=== WHAT YOU HAVE TO DO ===
For the listing that follows, give again exactly the lines from the one with "f6_next_header : Z;" to the one with "(** ** Outcomes *)", including both.

=== DATA RECORDS ===
--------------------------------

(** ** Theorems *)

(** C1: [push] on a well-formed reassembler does not panic (no index, assertion,
    [expect] or overflow check fails, whatever the allocator answers) unless a
    pending interval of the segment's flow starts in the last 4096 bytes of the
    [u64] stream positions, and in every case what it returns is well-formed with
    the same limits. *)
Theorem push_safe (alloc : allocator) (r : Reassembler) (seg : Segment) (now : Z) :
  reassembler_wf r -> segment_ok seg ->
  (clear_of_last_page (pending (start_state r seg now)) -> push alloc r seg now <> Panic) /\
  forall r' events, push alloc r seg now = Ok (r', events) ->
    reassembler_wf r' /\ limits r' = limits r.
Proof.
  intros Hr Hs. pose proof (push_spec alloc r seg now Hr Hs) as H. split.
  - exact (safe_when_Panic _ _ _ H).
  - intros r' ev Hp. eapply step_wf; [exact Hr|]. by eapply step_push.
Qed.

Lemma push_safe_witness :
  reassembler_wf demo_gap /\ push demo_alloc demo_gap demo_fill 3000 <> Panic.
Proof.
  split; [apply demo_gap_wf|].
  apply (push_safe demo_alloc demo_gap demo_fill 3000 demo_gap_wf); [apply demo_segments|].
  apply (bool_decide_unpack _). by vm_compute.
Defined.

(** C28: in every state reachable from a new reassembler by pushes, expiry,
    eviction and flush, the aggregate counters are exactly the sums over the
    flows and within [max_aggregate_bytes], the number of flows, and for each
    flow its retained bytes, segments and history capacity, are within their
    limits, and the expiry index lists exactly the flows' deadlines. *)
Theorem reachable_invariant (clock : Z) (l : Limits) (r : Reassembler) :
  limits_ok l -> reachable clock l r ->
  aggregate_bytes r = map_sum flow_retained (flows r) /\
  aggregate_memory_charge r = map_sum flow_charge (flows r) /\
  aggregate_bytes r <= max_aggregate_bytes l /\
  aggregate_memory_charge r <= max_aggregate_bytes l /\
  flow_count r <= max_flows l /\
  (forall k st, flows r !! k = Some st ->
     0 <= flow_retained st <= max_bytes_per_flow l /\
     zlen (pending st) <= max_segments_per_flow l /\
     capacity (emitted_history st) <= max_bytes_per_flow l) /\
  (forall d k, (d, k) ∈ (expiry r).*1 <->
     exists st, flows r !! k = Some st /\ deadline st = Some d).
Proof.
  intros HL Hr. destruct (reachable_wf _ _ _ HL Hr) as [Hw <-].
  pose proof Hw as [? Hf ? ? ? ? ? ? [_ Hi]]. do 5 (split; [done|]). split; [|done].
  intros k st Hk. pose proof (Hf _ _ Hk) as Hfw. pose proof (rw_retained_nonneg _ Hw _ _ Hk).
  destruct Hfw. unfold flow_retained in *. done.
Qed.
(* ===== verification/IpModel.v ===== *)
(** * IP reassembly: data model

    [analysis/reassembly/ip.rs], [ip/model.rs] and [ip/limits.rs]: datagram keys,
    fragments, outcomes, errors, limits, and the state a datagram keeps. *)

From stdpp Require Import base tactics option list numbers gmap strings.
From Stdlib Require Import ZArith Lia.
From S2P Require Import Prelude Ordered Flow.

(** ** Keys ([model.rs]) *)

Inductive Family : Type := FamilyIpv4 | FamilyIpv6.

Record Ipv4DatagramKey : Type := mkKey4 {
  k4_scope : Z;
  k4_source : Z;
  k4_destination : Z;
  k4_identification : Z;
  k4_protocol : Z
}.

Record Ipv6DatagramKey : Type := mkKey6 {
  k6_scope : Z;
  k6_source : Z;
  k6_destination : Z;
  k6_identification : Z
}.

Inductive DatagramKey : Type :=
| Key4 (k : Ipv4DatagramKey)
| Key6 (k : Ipv6DatagramKey).

Definition DatagramKey_family (k : DatagramKey) : Family :=
  match k with Key4 _ => FamilyIpv4 | Key6 _ => FamilyIpv6 end.

(** The derived order: the variant, then the fields in declaration order. *)
Definition DatagramKey_fields (k : DatagramKey) : Z * (Z * (Z * (Z * (Z * Z)))) :=
  match k with
  | Key4 k => (0, (k4_scope k, (k4_source k, (k4_destination k, (k4_identification k, k4_protocol k)))))
  | Key6 k => (1, (k6_scope k, (k6_source k, (k6_destination k, (k6_identification k, 0)))))
  end.

#[export] Instance DatagramKey_fields_inj : Inj (=) (=) DatagramKey_fields.
Proof. intros [[]|[]] [[]|[]]; cbn; intros [=]; subst; done. Qed.

Definition DatagramKey_of_fields (p : Z * (Z * (Z * (Z * (Z * Z))))) : DatagramKey :=
  let '(v, (s, (a, (b, (i, q))))) := p in
  if v =? 0 then Key4 (mkKey4 s a b i q) else Key6 (mkKey6 s a b i).

#[export] Instance Ipv4DatagramKey_eq_dec : EqDecision Ipv4DatagramKey.
Proof. solve_decision. Defined.
#[export] Instance Ipv6DatagramKey_eq_dec : EqDecision Ipv6DatagramKey.
Proof. solve_decision. Defined.
#[export] Instance DatagramKey_eq_dec : EqDecision DatagramKey.
Proof. solve_decision. Defined.
#[export] Program Instance DatagramKey_countable : Countable DatagramKey :=
  inj_countable' DatagramKey_fields DatagramKey_of_fields _.
Next Obligation. by intros [[]|[]]. Qed.
#[export] Instance DatagramKey_ord : Ord DatagramKey := ord_via DatagramKey_fields.
#[export] Instance DatagramKey_ord_laws : OrdLaws DatagramKey.
Proof. exact (ord_via_laws DatagramKey_fields). Qed.

(** ** Fragments *)

Record Ipv4Fragment : Type := mkFragment4 {
  f4_key : Ipv4DatagramKey;
  f4_fragment_offset : Z;
  f4_more_fragments : bool;
  f4_header : bytes;
  f4_payload : bytes
}.

Record Ipv6Fragment : Type := mkFragment6 {
  f6_key : Ipv6DatagramKey;
  f6_fragment_offset : Z;
  f6_more_fragments : bool;
  f6_next_header : Z;
  f6_unfragmentable_prefix : bytes;
  f6_predecessor_next_header_offset : Z;
  f6_payload : bytes
}.

Inductive Fragment : Type :=
| Fragment4 (f : Ipv4Fragment)
| Fragment6 (f : Ipv6Fragment).

Inductive OverlapPolicy : Type := PolicyReject | PolicyFirst | PolicyLast.

#[export] Instance OverlapPolicy_eq_dec : EqDecision OverlapPolicy.
Proof. solve_decision. Defined.

(** ** Outcomes *)

Inductive FragmentDisposition : Type :=
| Accepted (added_bytes : Z)
| Duplicate (count : Z)
| OverlapResolved (policy : OverlapPolicy) (affected_bytes added_bytes : Z).

Record FragmentOutcome : Type := mkFragmentOutcome {
  fo_key : DatagramKey;
  fo_disposition : FragmentDisposition;
  fo_fragment_count : Z;
  fo_unique_bytes : Z;
  fo_known_final_length : option Z
}.

Record CompletedDatagram : Type := mkCompleted {
  cd_key : DatagramKey;
  cd_bytes : bytes;
  cd_fragment_count : Z;
  cd_unique_bytes : Z;
  cd_final_payload_length : Z;
  cd_duplicate_fragments : Z;
  cd_overlap_bytes : Z
}.

Inductive PushOutcome : Type :=
| PushAccepted (o : FragmentOutcome)
| PushCompleted (fragment : FragmentOutcome) (datagram : CompletedDatagram).

Inductive IncompleteReason : Type := IdleExpired | EndOfCapture.

Record IncompleteDatagram : Type := mkIncomplete {
  id_key : DatagramKey;
  id_reason : IncompleteReason;
  id_fragment_count : Z;
  id_unique_bytes : Z;
  id_known_final_length : option Z;
  id_duplicate_fragments : Z;
  id_overlap_bytes : Z
}.

Definition IncompleteDatagram_family (d : IncompleteDatagram) : Family := DatagramKey_family (id_key d).

Record RetiredDatagrams : Type := mkRetired {
  outcomes : list IncompleteDatagram;
  omitted_ipv4 : Z;
  omitted_ipv6 : Z
}.

(** ** Errors *)

Inductive IpResource : Type :=
| DatagramLimit (limit : Z)
| FragmentLimit (limit : Z)
| DatagramByteLimit (limit : Z)
| AggregateMemoryLimit (limit : Z)
| IpAllocationFailed (requested : Z)
| IdleExpiryRange (expiry : Z).

Inductive IpMalformed : Type :=
| OffsetOutOfRange (offset : Z)
| OffsetOverflow
| EmptyPayload
| AtomicFragment
| UnalignedNonFinal (length : Z)
| InvalidIpv4Header (reason : string)
| InconsistentIpv4Header
| InvalidIpv6Prefix (reason : string)
| InconsistentEcn
| ConflictingFinalLength (existing new : Z)
| BeyondFinalLength (final_length : Z)
| NonFinalAtFinalLength (final_length : Z)
| ConflictingOverlap (count : Z)
| ReconstructedLength (family : Family).

Inductive IpError : Type :=
| IpErrResource (r : IpResource)
| IpErrMalformed (m : IpMalformed)
| Inconsistent (reason : string).

(** ** Limits ([limits.rs]) *)

Record IpLimits : Type := mkIpLimits {
  max_datagrams : Z;
  max_fragments_per_datagram : Z;
  max_bytes_per_datagram : Z;
  ip_max_aggregate_bytes : Z;
  max_retained_outcomes : Z;
  ip_idle_expiry : Z
}.

Definition IpLimits_default : IpLimits :=
  {| max_datagrams := 8192;
     max_fragments_per_datagram := 256;
     max_bytes_per_datagram := 65535;
     ip_max_aggregate_bytes := 64 * 1024 * 1024;
     max_retained_outcomes := 8192;
     ip_idle_expiry := 30 * 1000000000 |}.

Inductive IpField : Type :=
| IpMaxDatagrams | IpMaxFragmentsPerDatagram | IpMaxBytesPerDatagram
| IpMaxAggregateBytes | IpMaxRetainedOutcomes | IpIdleExpiry.

Definition IpField_name (f : IpField) : string :=
  match f with
  | IpMaxDatagrams => "max_datagrams"
  | IpMaxFragmentsPerDatagram => "max_fragments_per_datagram"
  | IpMaxBytesPerDatagram => "max_bytes_per_datagram"
  | IpMaxAggregateBytes => "max_aggregate_bytes"
  | IpMaxRetainedOutcomes => "max_retained_outcomes"
  | IpIdleExpiry => "idle_expiry"
  end.

Definition IpLimits_violation (clock : Z) (l : IpLimits) : option (IpField * Z * Constraint) :=
  (fun p => (IpIdleExpiry, p.1, p.2)) <$> expiry_violation clock (ip_idle_expiry l).

Inductive IpLimitError : Type :=
| IpInvalidLimit (field : string) (value : Z) (reason : Constraint).

Definition IpLimits_validate (clock : Z) (l : IpLimits) : outcome IpLimitError unit :=
  match IpLimits_violation clock l with
  | Some (field, value, reason) => Err (IpInvalidLimit (IpField_name field) value reason)
  | None => Ok tt
  end.

(** ** State ([ip.rs]) *)

Definition DATAGRAM_METADATA_CHARGE : Z := 4096.
Definition RANGE_METADATA_CHARGE : Z := 64.

(** A retained range: where it starts, its bytes in order, and the capacity of
    the [VecDeque] that stores them. *)
Record RetainedRange : Type := mkRange {
  rr_start : Z;
  rr_bytes : bytes;
  rr_capacity : Z
}.

Definition rr_end (r : RetainedRange) : option Z := checked_add usize_max (rr_start r) (zlen (rr_bytes r)).

Inductive Ecn : Type := NotEct | Ect1 | Ect0 | Ce.

#[export] Instance Ecn_eq_dec : EqDecision Ecn.
Proof. solve_decision. Defined.

Definition Ecn_from_bits (bits : Z) : Ecn :=
  let b := Z.land bits 3 in
  if b =? 0 then NotEct else if b =? 1 then Ect1 else if b =? 2 then Ect0 else Ce.

Definition Ecn_from_ipv4_tos (tos : Z) : Ecn := Ecn_from_bits (Z.land tos 3).

Definition Ecn_from_ipv6_traffic_class (traffic_class : Z) : Ecn :=
  Ecn_from_bits (Z.shiftr (Z.land traffic_class 48) 4).

Definition Ecn_ipv4_tos_bits (e : Ecn) : Z :=
  match e with NotEct => 0 | Ect1 => 1 | Ect0 => 2 | Ce => 3 end.

Definition Ecn_ipv6_traffic_class_bits (e : Ecn) : Z := Z.shiftl (Ecn_ipv4_tos_bits e) 4.

Definition Ecn_merge (a b : Ecn) : outcome IpMalformed Ecn :=
  if bool_decide (a = b) then Ok a else
  match a, b with
  | Ce, NotEct | NotEct, Ce => Err InconsistentEcn
  | Ce, _ | _, Ce => Ok Ce
  | NotEct, _ | _, NotEct => Ok NotEct
  | _, _ => Ok Ect0
  end.

Inductive Reconstruction : Type :=
| Reconstruct4 (first_header : option bytes) (ecn : Ecn)
| Reconstruct6 (prefix : bytes) (predecessor_next_header_offset next_header : Z) (ecn : Ecn)
    (from_offset_zero : bool).

Definition Reconstruction_ecn (r : Reconstruction) : Ecn :=
  match r with Reconstruct4 _ ecn => ecn | Reconstruct6 _ _ _ ecn _ => ecn end.

Record DatagramState : Type := mkDatagram {
  ranges : list RetainedRange;
  unique_bytes : Z;
  fragment_count : Z;
  duplicate_fragments : Z;
  overlap_bytes : Z;
  final_length : option Z;
  max_non_final_end : option Z;
  reconstruction : Reconstruction;
  dg_last_update : Z;
  dg_deadline : option Z;
  memory_charge : Z
}.

Record Retained : Type := mkRetained {
  rt_payload_bytes : Z;
  rt_memory_charge : Z;
  rt_datagram_slots : Z
}.

Definition Retained_release (r : Retained) (state : DatagramState) : outcome IpError Retained :=
  payload ← expect (checked_sub (rt_payload_bytes r) (unique_bytes state));
  charge ← expect (checked_sub (rt_memory_charge r) (memory_charge state));
  Ok (mkRetained payload charge (rt_datagram_slots r)).

Record IpReassembler : Type := mkIpReassembler {
  ip_limits : IpLimits;
  overlap_policy : OverlapPolicy;
  datagrams : gmap DatagramKey DatagramState;
  ip_expiry : ExpiryIndex DatagramKey;
  retained : Retained
}.

(** ** Allocation *)

(** The allocations one [push] makes; any may be refused. *)
Inductive ip_alloc_site : Type :=
| AllocCopy | AllocMerge | AllocRanges | AllocMap | AllocDatagram.

Definition ip_allocator : Type := ip_alloc_site -> Z -> bool.

Definition ip_isize_max : Z := 9223372036854775807.

Definition ip_try_reserve (alloc : ip_allocator) (site : ip_alloc_site) (n requested : Z)
  : outcome IpError unit :=
  if alloc site n && (n <=? ip_isize_max) then Ok tt
  else Err (IpErrResource (IpAllocationFailed requested)).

--------------------------------

=== EXERCISE ANSWER ===
  f6_next_header : Z;
  f6_unfragmentable_prefix : bytes;
  f6_predecessor_next_header_offset : Z;
  f6_payload : bytes
}.

Inductive Fragment : Type :=
| Fragment4 (f : Ipv4Fragment)
| Fragment6 (f : Ipv6Fragment).

Inductive OverlapPolicy : Type := PolicyReject | PolicyFirst | PolicyLast.

#[export] Instance OverlapPolicy_eq_dec : EqDecision OverlapPolicy.
Proof. solve_decision. Defined.

(** ** Outcomes *)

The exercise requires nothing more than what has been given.